▶ **ACTION ITEM**
Return each line below holding the string "Import".
Segment Start: DATASET RECORDS
(* ===== verification/Parsers.v ===== *)
(** * [parsers.py]: the output of scanners

    One JSON document or one per line, in the shapes the tools write, reduced
    to rows of the recon and scan tables.  A row keeps the numbers as the tool
    gave them; the database makes integers of them when it is stored. *)
From S2P Require Import Prelude PyStr Regex Json Digest JsonText Time Models JobConfig Url TestCases Scope CaseAuthoring.
From Stdlib Require Import Ascii.

(** ** Text *)

Definition line_end (c : ascii) : bool := in_range 10 13 c || in_range 28 30 c || (code c =? 133).

(** [str.splitlines()], a carriage return and a line feed being one end. *)
Fixpoint lines_from (line : string → string) (open : bool) (s : string) : list string :=
  match s with
  | EmptyString => if open then [line ""] else []
  | String c s =>
      if line_end c then
        line "" :: match s with
                   | String d s' => if (code c =? 13) && (code d =? 10) then lines_from id false s' else lines_from id false s
                   | EmptyString => []
                   end
      else lines_from (λ rest, line (String c rest)) true s
  end.
Definition splitlines (s : string) : list string := lines_from id false s.

Example splitlines_ends : splitlines ("a" +:+ String (chr 13) (String (chr 10) ("" +:+ String (chr 10) "b"))) = ["a"; ""; "b"].
Proof. reflexivity. Qed.

(** [text.replace(old, new)] for a nonempty [old]. *)
Fixpoint replace_fuel (n : nat) (old new s : string) : string :=
  match n with
  | O => s
  | S n => match cut old s with
           | (a, Some b) => a +:+ new +:+ replace_fuel n old new b
           | (a, None) => a
           end
  end.
Definition replace (old new s : string) : string := replace_fuel (S (String.length s)) old new s.

(** ** Documents *)

(** What [json.loads] of the whole text and of its lines may need beyond the
    model: the float of a literal, what becomes of a text with characters above
    U+00FF, and the parser's message. *)
Section Documents.
Context (float_of : string → option pyfloat) (outside : string → result json) (msg : string → string).

Abbreviation loads := (json_loads false float_of).

Fixpoint load_lines (lines : list string) : loaded (list json) :=
  match lines with
  | [] => Loaded []
  | line :: lines => lbind (loads line) (λ j, lbind (load_lines lines) (λ js, Loaded (j :: js)))
  end.

Definition parse_json_or_jsonl (decoded : string) : result json :=
  let text := strip decoded in
  if String.eqb text "" then http 400 "Uploaded file is empty"
  else
    let whole := match loads text with
                 | Loaded j => Ok j
                 | Malformed => http 400 ("Invalid JSON/JSONL: " +:+ msg text)
                 | TooLong => Raise ValueError
                 | Outside => outside text
                 end in
    if contains (str1 (chr 10)) text then
      match rows (λ l, negb (String.eqb l "")) (map strip (splitlines text)) with
      | [] => http 400 "Uploaded file is empty"
      | lines =>
          match load_lines lines with
          | Loaded l => Ok (JList l)
          | Malformed => whole
          | TooLong => Raise ValueError
          | Outside => outside text
          end
      end
    else whole.
End Documents.

Definition _RESULT_KEYS : list string := ["results"; "findings"].

Definition dicts (l : list json) : list dict := omap (λ j, match j with JObj d => Some d | _ => None end) l.

Definition normalize_to_list (parsed : json) : result (list dict) :=
  match parsed with
  | JList l => Ok (dicts l)
  | JObj d =>
      Ok match omap (λ k, match dget k d with JList l => Some l | _ => None end) _RESULT_KEYS with
         | l :: _ => dicts l
         | [] => [d]
         end
  | _ => http 400 "Unsupported JSON structure"
  end.

(** ** Fields *)

Definition _URL_FIELD_MAX : nat := 8192.
Definition _PAYLOAD_MAX : nat := 2000.
Definition _EVIDENCE_MAX : nat := 2000.
Definition _URL_MAX : nat := 2000.

(** Control characters but the tab, the line feed and the carriage return. *)
Definition _CONTROL (c : ascii) : bool := in_range 0 8 c || in_range 11 12 c || in_range 14 31 c || (code c =? 127).

Definition _plain (value : json) (limit : nat) : string :=
  let text := match value with JNull => "" | v => py_str v end in
  take_string limit (filter_string (λ c, negb (_CONTROL c)) text).

Fixpoint encode_angles (s : string) : string :=
  match s with
  | EmptyString => EmptyString
  | String c s =>
      if Ascii.eqb c "<" then "%3C" +:+ encode_angles s
      else if Ascii.eqb c ">" then "%3E" +:+ encode_angles s else String c (encode_angles s)
  end.
Definition _url_field (value : json) : string := encode_angles (strip (_plain value _URL_FIELD_MAX)).

(** [a or b] *)
Definition json_or (a b : json) : json := if truthy a then a else b.
(** [v if isinstance(v, dict) else {}] *)
Definition dict_or (v : json) : dict := match v with JObj d => d | _ => [] end.
(** [str(v or "")] *)
Definition text_of (v : json) : string := str_or_empty v.

Definition _http_url (value : json) : string :=
  let text := strip (_plain value _URL_MAX) in
  match urlsplit text with
  | Ok parts => if mem (lower (url_scheme parts)) ["http"; "https"] && negb (absent (hostname parts)) then text else ""
  | Raise _ => ""
  end.

(** The URL, its host and its path. *)
Definition _web_url (raw : json) : option (string * string * string) :=
  match raw with
  | JStr s =>
      if String.eqb (strip s) "" then None
      else
        let url := strip s in
        match urlsplit url with
        | Ok parts =>
            if negb (mem (lower (url_scheme parts)) ["http"; "https"]) || absent (hostname parts) then None
            else Some (url, default "" (hostname parts), if String.eqb (url_path parts) "" then "/" else url_path parts)
        | Raise _ => None
        end
  | _ => None
  end.

Definition _as_int (value : json) : json := match value with JInt _ => value | _ => JNull end.

(** ** Rows as parsed *)

Record ParsedRecon := MkParsedRecon {
  pr_source : string;
  pr_url : option string;
  pr_path : option string;
  pr_host : option string;
  pr_title : option string;
  pr_status_code : json;
  pr_webserver : option string;
  pr_port : option string;
  pr_tech : option string;
  pr_content_type : option string;
  pr_length : json;
  pr_words : json;
  pr_lines : json;
}.
Record ParsedScan := MkParsedScan {
  ps_source : string;
  ps_template_id : string;
  ps_title : string;
  ps_severity : string;
  ps_asset : string;
  ps_matched_at : string;
  ps_type : string;
  ps_description : string;
  ps_cwe : string;
  ps_cvss : string;
  ps_detection_method : string;
  ps_payload : string;
  ps_match_evidence : string;
  ps_confidence : string;
}.

Section Rows.
(** [security.strip_html] of text. *)
Context (strip_html : string → string).

(** [strip_html(v)]: what is not text has no [replace]. *)
Definition stripped (v : json) : result string :=
  if truthy v then match v with JStr s => Ok (strip_html s) | _ => Raise AttributeError end else Ok "".

Definition parse_ffuf_item (item : dict) : result ParsedRecon :=
  let input := dget_or "input" item (JObj []) in
  let? url := if truthy (dget "url" item) then Ok (dget "url" item)
              else let? fuzz := json_get "FUZZ" input in Ok (json_or fuzz (JStr "")) in
  let? fuzz := match input with JObj i => Ok (dget_or "FUZZ" i (JStr "")) | _ => Raise AttributeError end in
  let? content_type := stripped (json_or (dget "content-type" item) (dget "content_type" item)) in
  Ok (MkParsedRecon "ffuf" (Some (_url_field url)) (Some (_url_field fuzz)) None None (dget "status" item) None None None
        (Some content_type) (dget "length" item) (dget "words" item) (dget "lines" item)).
Definition parse_ffuf : list dict → result (list ParsedRecon) := map_result parse_ffuf_item.

Definition parse_httpx_item (item : dict) : result ParsedRecon :=
  let tech := json_or (dget "tech" item) (json_or (dget "technologies" item) (JList [])) in
  let tech_str := match tech with JList l => join "," (map py_str l) | v => text_of v end in
  let? title := stripped (dget "title" item) in
  let? webserver := stripped (dget "webserver" item) in
  let? content_type := stripped (json_or (dget "content-type" item) (dget "content_type" item)) in
  Ok (MkParsedRecon "httpx" (Some (_url_field (dget "url" item))) None (Some (_url_field (dget "host" item))) (Some title)
        (json_or (dget "status-code" item) (dget "status_code" item)) (Some webserver) (Some (text_of (dget "port" item)))
        (Some (strip_html tech_str)) (Some content_type) JNull JNull JNull).
Definition parse_httpx : list dict → result (list ParsedRecon) := map_result parse_httpx_item.

(** [",".join(l)] *)
Definition join_strings (l : list json) : result string :=
  let? l := map_result (λ v, match v with JStr s => Ok s | _ => Raise TypeError end) l in Ok (join "," l).

Definition parse_nuclei_item (item : dict) : result ParsedScan :=
  let info := dict_or (dget "info" item) in
  let classification := dict_or (dget "classification" info) in
  let? template_id := stripped (json_or (dget "template-id" item) (dget "templateID" item)) in
  let? title := stripped (json_or (json_or (dget "name" info) (dget "matcher-name" item)) (JStr "Untitled Finding")) in
  let? severity := stripped (json_or (dget "severity" info) (JStr "info")) in
  let? type := stripped (dget "type" item) in
  let? description := stripped (dget "description" info) in
  let? cwe := match dget "cwe-id" classification with JList l => join_strings l | v => Ok (text_of v) end in
  Ok (MkParsedScan "nuclei" template_id title severity
        (_url_field (json_or (dget "matched-at" item) (dget "host" item))) (_url_field (dget "matched-at" item)) type description
        (strip_html cwe) (strip_html (text_of (dget "cvss-score" classification))) "" "" "" "").
Definition parse_nuclei : list dict → result (list ParsedScan) := map_result parse_nuclei_item.

Definition _DALFOX_TIERS : list (string * string) :=
  [("V", "vulnerable"); ("R", "reflected"); ("A", "ast"); ("I", "informational")].
Definition _DALFOX_DETECTION : list string := ["reflection"; "dom-verification"; "ast"; "oob"; "library"].
Definition _DALFOX_CONFIDENCE : list string := ["high"; "low"].

Definition nonempty (l : list string) : list string := rows (λ s, negb (String.eqb s "")) l.
Definition one_of (s : string) (l : list string) (otherwise : string) : string := if mem s l then s else otherwise.
Definition word_of (v : json) : string := lower (strip (text_of v)).

Definition parse_dalfox_item (item : dict) : ParsedScan :=
  let url := _http_url (dget "data" item) in
  let tier := default "" (lookup_key (upper (strip (text_of (dget "type" item)))) _DALFOX_TIERS) in
  let param := _plain (dget "param" item) 200 in
  let inject := _plain (dget "inject_type" item) 100 in
  let payload := _plain (dget "payload" item) _PAYLOAD_MAX in
  let title := if String.eqb param "" then "XSS candidate" else "XSS in parameter '" +:+ param +:+ "'" in
  let title := if String.eqb inject "" then title else title +:+ " (" +:+ inject +:+ ")" in
  let message := text_of (dget "message_str" item) in
  let message := if String.eqb payload "" then message else replace (py_str (dget "payload" item)) "[payload]" message in
  let description := join " " (nonempty [strip_html (text_of (dget "type_description" item)); strip_html message;
                                         strip_html (text_of (dget "confidence_reason" item))]) in
  MkParsedScan "dalfox" (take_string 200 (join ":" (nonempty [inject; param]))) (take_string 200 (strip_html title))
    (one_of (word_of (dget "severity" item)) _SEVERITIES "info") url url tier description
    (strip_html (text_of (dget "cwe" item))) "" (one_of (word_of (dget "detection_method" item)) _DALFOX_DETECTION "") payload
    (_plain (dget "evidence" item) _EVIDENCE_MAX) (one_of (word_of (dget "confidence" item)) _DALFOX_CONFIDENCE "").
Definition parse_dalfox (items : list dict) : list ParsedScan := map parse_dalfox_item items.

Definition recon_at (source : string) (web : string * string * string) (status length : json) (content_type : option string)
    : ParsedRecon :=
  let '(url, host, path) := web in
  MkParsedRecon source (Some (_url_field (JStr url))) (Some (_url_field (JStr path))) (Some (_url_field (JStr host))) None status
    None None None content_type length JNull JNull.

Definition parse_katana_item (item : dict) : option ParsedRecon :=
  let request := dict_or (dget "request" item) in
  let response := dict_or (dget "response" item) in
  match _web_url (json_or (dget "url" item) (dget "endpoint" request)) with
  | None => None
  | Some web =>
      let content_type := match dget "content_type" item with
                          | JNull => default (JStr "")
                              (snd <$> first_row (λ kv, String.eqb (lower kv.1) "content-type") (dict_or (dget "headers" response)))
                          | v => v
                          end in
      Some (recon_at "katana" web (_as_int (dget_or "status_code" item (dget "status_code" response)))
              (_as_int (dget_or "content_length" item (dget "content_length" response)))
              (Some (take_string 200 (strip_html (text_of content_type)))))
  end.
Definition parse_katana (items : list dict) : list ParsedRecon := omap parse_katana_item items.

Definition parse_gau_item (item : dict) : option ParsedRecon :=
  (λ web, recon_at "gau" web JNull JNull None) <$> _web_url (dget "url" item).
Definition parse_gau (items : list dict) : list ParsedRecon := omap parse_gau_item items.
End Rows.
Segment End: DATASET RECORDS
▶ **RESULT FOR THIS EXERCISE**
From S2P Require Import Prelude PyStr Regex Json Digest JsonText Time Models JobConfig Url TestCases Scope CaseAuthoring.
From Stdlib Require Import Ascii.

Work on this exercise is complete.